INSTRUCTIONS FOR THE TASK> Repeat the records in full, exactly.

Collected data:
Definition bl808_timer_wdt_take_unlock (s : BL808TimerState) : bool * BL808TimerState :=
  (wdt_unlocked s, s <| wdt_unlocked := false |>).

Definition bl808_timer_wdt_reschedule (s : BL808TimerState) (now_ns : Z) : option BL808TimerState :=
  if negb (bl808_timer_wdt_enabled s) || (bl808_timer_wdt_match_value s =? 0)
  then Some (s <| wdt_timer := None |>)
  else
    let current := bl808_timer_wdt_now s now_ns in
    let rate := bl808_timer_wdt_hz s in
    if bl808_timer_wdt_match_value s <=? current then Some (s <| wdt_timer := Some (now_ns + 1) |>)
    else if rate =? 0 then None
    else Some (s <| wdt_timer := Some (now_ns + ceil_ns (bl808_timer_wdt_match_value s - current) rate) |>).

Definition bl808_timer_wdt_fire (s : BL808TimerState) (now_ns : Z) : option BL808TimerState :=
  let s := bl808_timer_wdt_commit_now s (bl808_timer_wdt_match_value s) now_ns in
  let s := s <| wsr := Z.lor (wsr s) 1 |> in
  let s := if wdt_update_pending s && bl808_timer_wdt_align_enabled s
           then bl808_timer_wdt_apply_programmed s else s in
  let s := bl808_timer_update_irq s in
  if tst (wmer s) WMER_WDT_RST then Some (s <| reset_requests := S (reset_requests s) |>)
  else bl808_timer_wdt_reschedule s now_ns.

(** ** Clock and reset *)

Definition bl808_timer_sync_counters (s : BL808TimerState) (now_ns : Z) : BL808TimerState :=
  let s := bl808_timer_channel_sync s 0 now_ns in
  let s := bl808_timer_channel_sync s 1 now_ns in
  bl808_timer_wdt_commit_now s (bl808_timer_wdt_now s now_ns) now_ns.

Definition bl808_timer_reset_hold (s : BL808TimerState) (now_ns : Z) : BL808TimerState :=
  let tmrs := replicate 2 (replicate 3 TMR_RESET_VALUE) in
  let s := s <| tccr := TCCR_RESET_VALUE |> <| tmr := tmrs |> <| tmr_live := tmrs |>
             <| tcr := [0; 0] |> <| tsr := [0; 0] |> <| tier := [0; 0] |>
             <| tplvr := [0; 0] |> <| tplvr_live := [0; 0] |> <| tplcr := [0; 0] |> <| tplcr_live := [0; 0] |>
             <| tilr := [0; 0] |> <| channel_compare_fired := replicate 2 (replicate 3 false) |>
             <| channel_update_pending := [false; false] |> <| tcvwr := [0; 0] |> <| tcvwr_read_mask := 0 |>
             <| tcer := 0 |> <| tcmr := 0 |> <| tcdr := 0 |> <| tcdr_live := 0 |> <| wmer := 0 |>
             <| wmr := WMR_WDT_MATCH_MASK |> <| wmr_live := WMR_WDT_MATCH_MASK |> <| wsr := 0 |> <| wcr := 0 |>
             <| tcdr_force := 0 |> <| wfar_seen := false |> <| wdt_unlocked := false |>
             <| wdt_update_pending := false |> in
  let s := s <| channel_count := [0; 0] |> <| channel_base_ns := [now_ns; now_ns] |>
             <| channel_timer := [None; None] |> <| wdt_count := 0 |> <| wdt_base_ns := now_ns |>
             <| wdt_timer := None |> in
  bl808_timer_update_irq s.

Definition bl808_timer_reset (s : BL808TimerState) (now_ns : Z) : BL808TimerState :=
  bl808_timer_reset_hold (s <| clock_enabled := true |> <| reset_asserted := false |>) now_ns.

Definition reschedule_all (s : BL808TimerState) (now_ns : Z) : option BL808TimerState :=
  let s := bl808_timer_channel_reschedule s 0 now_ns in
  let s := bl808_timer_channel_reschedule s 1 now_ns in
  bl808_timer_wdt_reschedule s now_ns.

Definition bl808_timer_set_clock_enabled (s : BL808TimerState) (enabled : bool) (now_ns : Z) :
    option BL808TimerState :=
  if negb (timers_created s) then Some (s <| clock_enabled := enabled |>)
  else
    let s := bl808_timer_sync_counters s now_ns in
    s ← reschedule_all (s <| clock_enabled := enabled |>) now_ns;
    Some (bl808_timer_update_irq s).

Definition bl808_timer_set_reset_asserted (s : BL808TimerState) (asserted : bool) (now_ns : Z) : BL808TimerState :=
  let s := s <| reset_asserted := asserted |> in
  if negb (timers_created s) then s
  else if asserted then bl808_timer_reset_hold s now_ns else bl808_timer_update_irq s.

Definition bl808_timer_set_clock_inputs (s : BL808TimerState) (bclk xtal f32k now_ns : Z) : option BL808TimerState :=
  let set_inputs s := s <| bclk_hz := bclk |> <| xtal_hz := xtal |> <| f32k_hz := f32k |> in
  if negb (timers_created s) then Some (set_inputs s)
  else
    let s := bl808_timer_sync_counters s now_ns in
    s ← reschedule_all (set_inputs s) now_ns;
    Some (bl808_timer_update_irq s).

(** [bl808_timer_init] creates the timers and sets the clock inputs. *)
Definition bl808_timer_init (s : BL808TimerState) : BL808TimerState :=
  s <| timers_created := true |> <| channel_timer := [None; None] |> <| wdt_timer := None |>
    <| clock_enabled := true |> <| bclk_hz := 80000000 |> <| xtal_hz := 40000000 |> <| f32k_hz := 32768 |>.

TASK OUTPUT>
Definition bl808_timer_wdt_take_unlock (s : BL808TimerState) : bool * BL808TimerState :=
  (wdt_unlocked s, s <| wdt_unlocked := false |>).

Definition bl808_timer_wdt_reschedule (s : BL808TimerState) (now_ns : Z) : option BL808TimerState :=
  if negb (bl808_timer_wdt_enabled s) || (bl808_timer_wdt_match_value s =? 0)
  then Some (s <| wdt_timer := None |>)
  else
    let current := bl808_timer_wdt_now s now_ns in
    let rate := bl808_timer_wdt_hz s in
    if bl808_timer_wdt_match_value s <=? current then Some (s <| wdt_timer := Some (now_ns + 1) |>)
    else if rate =? 0 then None
    else Some (s <| wdt_timer := Some (now_ns + ceil_ns (bl808_timer_wdt_match_value s - current) rate) |>).

Definition bl808_timer_wdt_fire (s : BL808TimerState) (now_ns : Z) : option BL808TimerState :=
  let s := bl808_timer_wdt_commit_now s (bl808_timer_wdt_match_value s) now_ns in
  let s := s <| wsr := Z.lor (wsr s) 1 |> in
  let s := if wdt_update_pending s && bl808_timer_wdt_align_enabled s
           then bl808_timer_wdt_apply_programmed s else s in
  let s := bl808_timer_update_irq s in
  if tst (wmer s) WMER_WDT_RST then Some (s <| reset_requests := S (reset_requests s) |>)
  else bl808_timer_wdt_reschedule s now_ns.

(** ** Clock and reset *)

Definition bl808_timer_sync_counters (s : BL808TimerState) (now_ns : Z) : BL808TimerState :=
  let s := bl808_timer_channel_sync s 0 now_ns in
  let s := bl808_timer_channel_sync s 1 now_ns in
  bl808_timer_wdt_commit_now s (bl808_timer_wdt_now s now_ns) now_ns.

Definition bl808_timer_reset_hold (s : BL808TimerState) (now_ns : Z) : BL808TimerState :=
  let tmrs := replicate 2 (replicate 3 TMR_RESET_VALUE) in
  let s := s <| tccr := TCCR_RESET_VALUE |> <| tmr := tmrs |> <| tmr_live := tmrs |>
             <| tcr := [0; 0] |> <| tsr := [0; 0] |> <| tier := [0; 0] |>
             <| tplvr := [0; 0] |> <| tplvr_live := [0; 0] |> <| tplcr := [0; 0] |> <| tplcr_live := [0; 0] |>
             <| tilr := [0; 0] |> <| channel_compare_fired := replicate 2 (replicate 3 false) |>
             <| channel_update_pending := [false; false] |> <| tcvwr := [0; 0] |> <| tcvwr_read_mask := 0 |>
             <| tcer := 0 |> <| tcmr := 0 |> <| tcdr := 0 |> <| tcdr_live := 0 |> <| wmer := 0 |>
             <| wmr := WMR_WDT_MATCH_MASK |> <| wmr_live := WMR_WDT_MATCH_MASK |> <| wsr := 0 |> <| wcr := 0 |>
             <| tcdr_force := 0 |> <| wfar_seen := false |> <| wdt_unlocked := false |>
             <| wdt_update_pending := false |> in
  let s := s <| channel_count := [0; 0] |> <| channel_base_ns := [now_ns; now_ns] |>
             <| channel_timer := [None; None] |> <| wdt_count := 0 |> <| wdt_base_ns := now_ns |>
             <| wdt_timer := None |> in
  bl808_timer_update_irq s.

Definition bl808_timer_reset (s : BL808TimerState) (now_ns : Z) : BL808TimerState :=
  bl808_timer_reset_hold (s <| clock_enabled := true |> <| reset_asserted := false |>) now_ns.

Definition reschedule_all (s : BL808TimerState) (now_ns : Z) : option BL808TimerState :=
  let s := bl808_timer_channel_reschedule s 0 now_ns in
  let s := bl808_timer_channel_reschedule s 1 now_ns in
  bl808_timer_wdt_reschedule s now_ns.

Definition bl808_timer_set_clock_enabled (s : BL808TimerState) (enabled : bool) (now_ns : Z) :
    option BL808TimerState :=
  if negb (timers_created s) then Some (s <| clock_enabled := enabled |>)
  else
    let s := bl808_timer_sync_counters s now_ns in
    s ← reschedule_all (s <| clock_enabled := enabled |>) now_ns;
    Some (bl808_timer_update_irq s).

Definition bl808_timer_set_reset_asserted (s : BL808TimerState) (asserted : bool) (now_ns : Z) : BL808TimerState :=
  let s := s <| reset_asserted := asserted |> in
  if negb (timers_created s) then s
  else if asserted then bl808_timer_reset_hold s now_ns else bl808_timer_update_irq s.

Definition bl808_timer_set_clock_inputs (s : BL808TimerState) (bclk xtal f32k now_ns : Z) : option BL808TimerState :=
  let set_inputs s := s <| bclk_hz := bclk |> <| xtal_hz := xtal |> <| f32k_hz := f32k |> in
  if negb (timers_created s) then Some (set_inputs s)
  else
    let s := bl808_timer_sync_counters s now_ns in
    s ← reschedule_all (set_inputs s) now_ns;
    Some (bl808_timer_update_irq s).

(** [bl808_timer_init] creates the timers and sets the clock inputs. *)
Definition bl808_timer_init (s : BL808TimerState) : BL808TimerState :=
  s <| timers_created := true |> <| channel_timer := [None; None] |> <| wdt_timer := None |>
    <| clock_enabled := true |> <| bclk_hz := 80000000 |> <| xtal_hz := 40000000 |> <| f32k_hz := 32768 |>.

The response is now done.